A decade later when he came out of political retirement to help George Bush in his quest for the presidency Vic was a fiery as ever and Mr. Bush like Mr. Agnew learned that Vic’s passing had to be managed rather than resisted. They became close personal as well as political friends once he realized that Vic Gold held nothing back, was a truth-teller and an invaluable friend. All who knew him shared that assessment, valued his friendship and craved the honest advice and counsel that came with it.

Vic Gold loved and was devoted to politics and to his friends, but worshipped Alabama’s legendary Bear Bryant and shared the coach’s insistence that those with whom he worked give their all to the challenges they faced. If Bryant served as a role model for Vic, Vic himself was a pretty good role model for those with whom he worked. He was not just fiery and dedicated, he was smart, witty and only a fool would ignore his advice.

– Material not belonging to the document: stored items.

(** * The service manager ([Service::SM]) of the emulated IPC layer

    A shallow embedding of [core/hle/service/sm/sm.cpp]: the registry of
    named services ([ServiceManager]) and the wire-facing dispatcher
    ([SM]) that answers [Initialize] and [GetService].

    The kernel's port and session primitives, the IPC marshalling helpers
    and the result-code headers are collaborators of this translation
    unit.  The port primitives are taken as parameters of the
    development (section [Registry]); a small concrete kernel is given
    afterwards so that every statement can be run on actual inputs. *)

From Stdlib Require Import ZArith Ascii String.
From stdpp Require Import gmap strings list fin_maps.

Local Open Scope string_scope.

(** ** Result codes *)

(** Modelled from the spec: the result-code constants are declared in
    [core/hle/result.h], [core/hle/service/sm/sm.h] and
    [core/hle/kernel/errors.h], none of which accompanies [sm.cpp].  The
    error-handling section of the specification lists five distinct,
    recoverable codes; [ERR_OTHER] stands for any further code a kernel
    primitive may hand back.  The specification has a single
    capacity-exceeded code: the constant that [SM::GetService] tests
    ([Kernel::ERR_MAX_CONNECTIONS_REACHED]) and the one it pushes
    ([ERR_MAX_CONNECTIONS_REACHED]) are kept under their two source names
    below and denote that one code. *)
Inductive ErrorCode : Type :=
  | ERR_SERVICE_NOT_REGISTERED
  | ERR_MAX_CONNECTIONS_REACHED
  | ERR_INVALID_NAME_SIZE
  | ERR_NAME_CONTAINS_NUL
  | ERR_ALREADY_REGISTERED
  | ERR_OTHER (raw : Z).

Inductive ResultCode : Type :=
  | RESULT_SUCCESS
  | RESULT_ERROR (e : ErrorCode).

Coercion RESULT_ERROR : ErrorCode >-> ResultCode.

(** Modelled from the spec: [Kernel::ERR_MAX_CONNECTIONS_REACHED] of the
    absent [core/hle/kernel/errors.h], the code a port answers when its
    session limit is reached; the specification knows one
    capacity-exceeded code. *)
Definition Kernel_ERR_MAX_CONNECTIONS_REACHED : ErrorCode :=
  ERR_MAX_CONNECTIONS_REACHED.

#[global] Instance ErrorCode_eq_dec : EqDecision ErrorCode.
Proof. solve_decision. Defined.

#[global] Instance ResultCode_eq_dec : EqDecision ResultCode.
Proof. solve_decision. Defined.

Definition IsSuccess (c : ResultCode) : bool :=
  match c with RESULT_SUCCESS => true | RESULT_ERROR _ => false end.

Definition IsError (c : ResultCode) : bool := negb (IsSuccess c).

(** [ResultVal<T>]: either a value (built by [MakeResult]) or an error
    code; the constructor taking a code asserts that it is an error, which
    the type of [Failure] records. *)
Inductive ResultVal (T : Type) : Type :=
  | MakeResult (v : T)
  | Failure (e : ErrorCode).

Arguments MakeResult {T} v.
Arguments Failure {T} e.

Definition Code {T} (r : ResultVal T) : ResultCode :=
  match r with
  | MakeResult _ => RESULT_SUCCESS
  | Failure e => RESULT_ERROR e
  end.

Definition Succeeded {T} (r : ResultVal T) : bool := IsSuccess (Code r).
Definition Failed {T} (r : ResultVal T) : bool := IsError (Code r).

(** ** Service names *)

(** The terminator byte ['\0']. *)
Definition NUL : ascii := Ascii.zero.

(** [std::string::find(char)]: position of the first occurrence, [None]
    for [npos]. *)
Fixpoint string_find (c : ascii) (s : string) : option nat :=
  match s with
  | EmptyString => None
  | String a rest =>
      if Ascii.eqb a c then Some 0%nat else option_map S (string_find c rest)
  end.

Definition ValidateServiceName (name : string) : ResultCode :=
  if ((String.length name <=? 0)%nat || (8 <? String.length name)%nat)%bool then
    RESULT_ERROR ERR_INVALID_NAME_SIZE
  else if bool_decide (string_find NUL name ≠ None) then
    RESULT_ERROR ERR_NAME_CONTAINS_NUL
  else
    RESULT_SUCCESS.

(** The characters of a name, as a list. *)
Definition chars (s : string) : list ascii := list_ascii_of_string s.

(** [std::string] built from a [char] pointer: the characters before the first terminator
    of the array [buf].  When no element of the array is a terminator the
    constructor keeps reading behind the array; that case has no defined
    result and is [None] here. *)
Fixpoint string_from_cstr (buf : list ascii) : option string :=
  match buf with
  | [] => None
  | c :: rest =>
      if Ascii.eqb c NUL then Some EmptyString
      else option_map (String c) (string_from_cstr rest)
  end.

(** ** Outcomes of code that can abort *)

(** [Done]: the call returned.  [AssertionFailed]: an [ASSERT] was violated
    and the process is stopped.  [Undefined]: the call left defined
    behaviour (a read behind an array, a null dereference). *)
Inductive Outcome (A : Type) : Type :=
  | Done (a : A)
  | AssertionFailed
  | Undefined.

Arguments Done {A} a.
Arguments AssertionFailed {A}.
Arguments Undefined {A}.

(** ** The kernel's port and session primitives *)

(** The interface [sm.cpp] uses from [Kernel::ServerPort],
    [Kernel::ClientPort], [ServiceFramework] and [Controller].  Objects are
    held through shared pointers; a value of [ServerPort], [ClientPort] or
    [ClientSession] is such a reference, and the objects themselves live
    in the [Kernel] state that every primitive threads. *)
Class KernelPorts : Type := {
  Kernel : Type;
  ServerPort : Type;
  ClientPort : Type;
  ClientSession : Type;
  (** [Kernel::ServerPort::CreatePortPair(max_sessions, name)] *)
  CreatePortPair : nat -> string -> Kernel -> (ServerPort * ClientPort) * Kernel;
  (** [ClientPort::Connect()] *)
  Connect : ClientPort -> Kernel -> ResultVal ClientSession * Kernel;
  (** [ServiceFramework::InstallAsNamedPort()] of a service with the given
      name and session limit *)
  InstallAsNamedPort : string -> nat -> Kernel -> Kernel;
  (** [Controller::InvokeRequest(context)], on a request given by its
      command buffer *)
  Controller_InvokeRequest : (nat -> Z) -> Kernel -> Kernel
}.

(** ** A concrete kernel *)

(** Modelled from the spec: the port/session primitive of
    [core/hle/kernel/client_port.cpp] and [server_port.cpp], which are not
    part of the sources at hand.  A port pair is created atomically with a
    fixed session limit; connecting yields a session while the number of
    open sessions is below the limit and the capacity-exceeded code once it
    is reached.  Both endpoints of a pair are references to the same port
    object, identified by its index in the object table. *)
Module CountingKernel.

Record Port : Type := {
  port_name : string;
  max_sessions : nat;
  active_sessions : nat
}.

Record State : Type := {
  ports : list Port;
  named_ports : list (string * nat);
  control_requests : nat
}.

Definition empty : State :=
  {| ports := []; named_ports := []; control_requests := 0 |}.

Definition CreatePortPair (max : nat) (name : string) (k : State)
  : (nat * nat) * State :=
  let id := length (ports k) in
  ((id, id),
   {| ports := ports k ++ [{| port_name := name; max_sessions := max;
                              active_sessions := 0 |}];
      named_ports := named_ports k;
      control_requests := control_requests k |}).

Definition Connect (p : nat) (k : State) : ResultVal (nat * nat) * State :=
  match ports k !! p with
  | None => (Failure (ERR_OTHER (-1)), k)
  | Some po =>
      if (max_sessions po <=? active_sessions po)%nat then
        (Failure Kernel_ERR_MAX_CONNECTIONS_REACHED, k)
      else
        (MakeResult (p, active_sessions po),
         {| ports := <[p := {| port_name := port_name po;
                               max_sessions := max_sessions po;
                               active_sessions := S (active_sessions po) |}]>
                       (ports k);
            named_ports := named_ports k;
            control_requests := control_requests k |})
  end.

Definition InstallAsNamedPort (name : string) (max : nat) (k : State) : State :=
  let '((_, client), k1) := CreatePortPair max name k in
  {| ports := ports k1;
     named_ports := named_ports k1 ++ [(name, client)];
     control_requests := control_requests k1 |}.

Definition Controller_InvokeRequest (_ : nat -> Z) (k : State) : State :=
  {| ports := ports k;
     named_ports := named_ports k;
     control_requests := S (control_requests k) |}.

End CountingKernel.

Definition counting_kernel : KernelPorts :=
  {| Kernel := CountingKernel.State;
     ServerPort := nat;
     ClientPort := nat;
     ClientSession := nat * nat;
     CreatePortPair := CountingKernel.CreatePortPair;
     Connect := CountingKernel.Connect;
     InstallAsNamedPort := CountingKernel.InstallAsNamedPort;
     Controller_InvokeRequest := CountingKernel.Controller_InvokeRequest |}.

(** ** Requests and replies *)

(** Modelled from the spec: the request context of
    [core/hle/kernel/hle_ipc.h] is absent.  Per the wire table a request's
    data payload, after the command identifier, is a sequence of 32-bit
    words: two reserved words, then the raw name buffer. *)
Record HLERequestContext : Type := {
  cmd_buf : nat -> Z
}.

(** Modelled from the spec: the request parser of
    [core/hle/ipc_helpers.h] is absent; it reads the payload from a word
    index that starts behind the command identifier. *)
Record RequestParser : Type := {
  cmdbuf : nat -> Z;
  index : nat
}.

Definition MakeParser (ctx : HLERequestContext) : RequestParser :=
  {| cmdbuf := cmd_buf ctx; index := 0 |}.

(** Modelled from the spec: [Pop<u32>] of the absent parser consumes one
    32-bit word. *)
Definition Pop_u32 (rp : RequestParser) : Z * RequestParser :=
  (cmdbuf rp (index rp) mod 2 ^ 32,
   {| cmdbuf := cmdbuf rp; index := index rp + 1 |})%Z.

(** Byte [j] (0 to 3) of a word in memory, as a [char]; the host is
    little-endian. *)
Definition byte_of_word (w : Z) (j : nat) : ascii :=
  ascii_of_N (Z.to_N (Z.land (Z.shiftr w (8 * Z.of_nat j)) 255)).

(** Modelled from the spec: [PopRaw<T>] of the absent parser copies
    [sizeof(T)] bytes, here [n], starting at the current word and advances
    by whole words. *)
Definition PopRaw (n : nat) (rp : RequestParser) : list ascii * RequestParser :=
  (map (fun k => byte_of_word (cmdbuf rp (index rp + k / 4)) (k mod 4)) (seq 0 n),
   {| cmdbuf := cmdbuf rp; index := (index rp + (n + 3) / 4)%nat |}).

Some years ago, Vic was racing between Alabama and Louisiana football games when he was involved in a near fatal accident careening through rural Mississippi. He was taken unconscious to a Mississippi hospital where upon waking and wondering just where he was, he looked up to discover that he was in the Nathan Bedford Forrest Memorial Hospital.

His first thought he told me later was that he’s died and gone to Hell. This time after passing quietly in the night those who knew and loved him can be certain that he’s in a far better place today.

• David A. Keene is editor at large at The Washington Times.